Vaca Muerta, ubicada en la provincia de Neuquén, es un foco de atención para las empresas petroleras ante los recientes cambios geopolíticos en Venezuela. La operación militar estadounidense que resultó en la captura de Nicolás Maduro ha alterado el panorama energético, lo que podría influir en la rentabilidad de las compañías que operan en esta formación de hidrocarburos no convencionales.
Un informe de Moody's sugiere que, a largo plazo, este evento podría permitir el regreso de empresas petroleras a Venezuela. Sin embargo, el tiempo y la inversión necesarios para incrementar significativamente la producción en ese país limitarían cualquier impacto inmediato en los precios del crudo a nivel global.

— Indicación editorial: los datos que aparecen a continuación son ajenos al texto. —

Lemma uvmunmap_loop_ok n fuel s pt l va (do_free : bool) :
  pt_ok 2 s pt l → va mod PGSIZE = 0 → 0 ≤ va → va + Z.of_nat n * PGSIZE ≤ MAXVA → (n < fuel)%nat →
  (do_free = true → NoDup (frames n s pt va ++ l ++ tables s pt)
                    ∧ Forall (page_ok (phys_top s)) (frames n s pt va)) →
  returns (uvmunmap_loop fuel pt va (va + Z.of_nat n * PGSIZE) do_free) s (λ _ s',
    let fr := if do_free then frames n s pt va else [] in
    pt_ok 2 s' pt (reverse fr ++ l) ∧ tables s' pt = tables s pt ∧ phys_top s' = phys_top s
    ∧ mem_frame (fr ++ tables s pt) (mem s) (mem s')
    ∧ unmaps_range pt va (Z.of_nat n) s s').
Proof.
  revert fuel s l va. induction n as [|n IH]; intros fuel s l va Hok Hva H0 Hmax Hfuel Hfree;
    (destruct fuel as [|fuel]; [lia|]); cbn [uvmunmap_loop].
  { rewrite (proj2 (Z.ltb_ge _ _)) by lia. apply returns_ret. cbv zeta. cbn [frames].
    destruct do_free; (split_and!; [done|done|done|auto with frame|]);
      intros va' _; by rewrite decide_False by page_lia. }
  rewrite (proj2 (Z.ltb_lt _ _)) by page_lia. cbn [negb]. rewrite u64_id by page_lia.
  replace (va + Z.of_nat (S n) * PGSIZE) with (va + PGSIZE + Z.of_nat n * PGSIZE) by page_lia.
  set (next := uvmunmap_loop fuel pt _ _ do_free).
  assert (Hnext : ∀ s1 l1, pt_ok 2 s1 pt l1 →
    (do_free = true → NoDup (frames n s pt (va + PGSIZE) ++ l1 ++ tables s1 pt)
                    ∧ Forall (page_ok (phys_top s1)) (frames n s pt (va + PGSIZE))) →
    (∀ va', va + PGSIZE ≤ va' < MAXVA → vpte s1 pt va' = vpte s pt va') →
    returns next s1 (λ _ s',
      let fr := if do_free then frames n s pt (va + PGSIZE) else [] in
      pt_ok 2 s' pt (reverse fr ++ l1) ∧ tables s' pt = tables s1 pt ∧ phys_top s' = phys_top s1
      ∧ mem_frame (fr ++ tables s1 pt) (mem s1) (mem s')
      ∧ unmaps_range pt (va + PGSIZE) (Z.of_nat n) s1 s')).
  { intros s1 l1 Hok1 Hfree1 Hv1. subst next.
    assert (Efr : frames n s1 pt (va + PGSIZE) = frames n s pt (va + PGSIZE)).
    { apply frames_ext; try page_lia. intros va' Hva'. apply Hv1. page_lia. }
    eapply returns_mono; [apply (IH fuel s1 l1 (va + PGSIZE)); try done; try page_lia|].
    - by rewrite Efr.
    - intros u s'. by rewrite Efr. }
  assert (Hskip : mapped s pt va = false → returns next s (λ _ s',
    let fr := if do_free then frames (S n) s pt va else [] in
    pt_ok 2 s' pt (reverse fr ++ l) ∧ tables s' pt = tables s pt ∧ phys_top s' = phys_top s
    ∧ mem_frame (fr ++ tables s pt) (mem s) (mem s')
    ∧ unmaps_range pt va (Z.of_nat (S n)) s s')).
  { intros Hm. cbn [frames] in Hfree |- *. rewrite Hm in Hfree |- *. simpl in Hfree.
    eapply returns_mono; [apply (Hnext s l); done|].
    intros u s' (Hok' & Htab & Ht & Hf & Hun). split_and!; try done.
    intros va' Hva'. rewrite Hun by done.
    destruct (decide (va + PGSIZE ≤ va' < va + PGSIZE + Z.of_nat n * PGSIZE)).
    - by rewrite decide_True by page_lia.
    - destruct (decide (va ≤ va' < va + Z.of_nat (S n) * PGSIZE)); [|done].
      unfold mapped in *. rewrite (vpte_same_page s pt va' va), Hm by page_lia. done. }
  eapply returns_bind; [apply (returns_eq _ _ _ _ (walk_lookup s pt va ltac:(page_lia)))|].
  intros r s0 [-> ->]. destruct (Z.eqb_spec (slot_of 2 (mem s) pt va) 0) as [E|E].
  { apply Hskip. destruct (mapped s pt va) eqn:Hm; [|done]. by apply mapped_slot in Hm. }
  eapply returns_bind; [apply (returns_gets _ _ (λ e s', s' = s ∧ e = load64 (mem s) (slot_of 2 (mem s) pt va))); auto|].
  intros e s0 [-> ->]. rewrite slot_vpte by exact E. fold (mapped s pt va).
  destruct (mapped s pt va) eqn:Hm; [|by apply Hskip]. cbn [negb].
  cbn [frames] in Hfree |- *. rewrite Hm in Hfree |- *. simpl in Hfree.
  set (pa := PTE2PA (vpte s pt va)) in *.
  rewrite <- returns_assoc. eapply returns_bind; [apply (unmap_page s pt l va do_free); try done; try page_lia|].
  { intros ->. destruct (Hfree eq_refl) as [[Hn _]%NoDup_cons [Hp _]%Forall_cons].
    fold pa. split; [done|]. intros Hin. apply Hn, elem_of_app. by right. }
  intros u s1 (Hok1 & Htab1 & Ht1 & Hf1 & Hun1). fold pa in Hok1, Hf1.
  eapply returns_mono; [apply (Hnext s1 _ Hok1)|].
  - intros ->. destruct (Hfree eq_refl) as [Hnd [_ Hp]%Forall_cons]. rewrite Htab1, Ht1. split; [|done].
    simpl. by rewrite <- Permutation_middle.
  - intros va' Hva'. rewrite Hun1 by page_lia. by rewrite decide_False by page_lia.
  - intros v s2 (Hok2 & Htab2 & Ht2 & Hf2 & Hun2). rewrite Htab1 in Hf2. split_and!; try congruence.
    + destruct do_free; simpl in *; [|done]. by rewrite reverse_cons, <- app_assoc.
    + apply (mem_frame_trans _ _ (mem s1)).
      * eapply mem_frame_mono; [|exact Hf1]. intros q. destruct do_free; simpl; [|done].
        rewrite !elem_of_cons, elem_of_app. tauto.
      * eapply mem_frame_mono; [|exact Hf2]. intros q. destruct do_free; simpl; [|done].
        rewrite !elem_of_cons, elem_of_app. tauto.
    + intros va' Hva'. rewrite Hun2 by done.
      destruct (decide (va + PGSIZE ≤ va' < va + PGSIZE + Z.of_nat n * PGSIZE)).
      * rewrite decide_True by page_lia. unfold mapped. rewrite Hun1 by done.
        by rewrite decide_False by page_lia.
      * rewrite Hun1 by done. destruct (decide (va ≤ va' < va + 1 * PGSIZE)).
        -- by rewrite decide_True by page_lia.
        -- by rewrite decide_False by page_lia.
Qed.
(** Cutting an address space of [n] pages down to its first [k]. *)
Lemma unmap_tail n k s pt l :
  uvm s pt n l → (k ≤ n)%nat →
  returns (uvmunmap pt (Z.of_nat k * PGSIZE) (Z.of_nat (n - k)) true) s (λ _ s',
    ∃ l', uvm s' pt k l' ∧ owned k s' pt l' ≡ₚ owned n s pt l ∧ tables s' pt = tables s pt
      ∧ phys_top s' = phys_top s
      ∧ mem_frame (frames (n - k) s pt (Z.of_nat k * PGSIZE) ++ tables s pt) (mem s) (mem s')
      ∧ (∀ va, 0 ≤ va < VATOP → ¬ Z.of_nat k * PGSIZE ≤ va < TRAPFRAME → vpte s' pt va = vpte s pt va)).
Proof.
  intros [Hok Hsep Hr Htop Habove Hhigh] Hk. unfold owned in Hsep.
  assert (En : frames n s pt 0 = frames k s pt 0 ++ frames (n - k) s pt (Z.of_nat k * PGSIZE)).
  { replace n with (k + (n - k))%nat at 1 by lia. by rewrite frames_app. }
  rewrite En in Hsep, Hr. apply Forall_app in Hr as [Hr1 Hr2].
  eapply returns_mono; [apply (uvmunmap_ok (n - k) s pt l); try done; try va_lia|].
  { intros _. split; [|done]. rewrite <- app_assoc in Hsep. by apply NoDup_app in Hsep as (_ & _ & ?). }
  cbv zeta. set (fr := frames (n - k) s pt _) in *.
  intros u s' (Hok' & Htab & Ht & Hf & Hun). exists (reverse fr ++ l).
  assert (Hv : ∀ va, 0 ≤ va < VATOP → ¬ Z.of_nat k * PGSIZE ≤ va < TRAPFRAME → vpte s' pt va = vpte s pt va).
  { intros va Hva Hlt. rewrite Hun by done. by rewrite decide_False by va_lia. }
  assert (Ek : frames k s' pt 0 = frames k s pt 0).
  { apply frames_ext; try va_lia. intros va' Hva'. apply Hv; va_lia. }
  assert (Hperm : owned k s' pt (reverse fr ++ l) ≡ₚ owned n s pt l).
  { unfold owned. rewrite Ek, Htab, En, <- !app_assoc. f_equiv. f_equiv. apply reverse_Permutation. }
  split_and!; try done. split; try done.
  - rewrite Hperm. unfold owned. by rewrite En.
  - by rewrite Ek, Ht.
  - va_lia.
  - intros va Hva. unfold mapped. rewrite Hun by va_lia.
    destruct (decide _) as [Hd|Hd].
    + destruct (mapped s pt va) eqn:Hm; [done|exact Hm].
    + apply Habove. va_lia.
  - intros va Hva. unfold mapped. rewrite Hv by va_lia. by apply Hhigh.
Qed.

Luciano Codeseira, director ejecutivo de Gas Transition Consultant, advierte sobre los desafíos que enfrentará Vaca Muerta. La inestabilidad global podría mantener los precios del crudo, pero también implicaría un entorno financiero más restrictivo, aumentando la competencia por capital. En noviembre, la producción de petróleo liviano en Vaca Muerta alcanzó un promedio de 858.000 barriles diarios, representando el 67% del total extraído en Argentina, con la meta de duplicar esta cifra para 2030.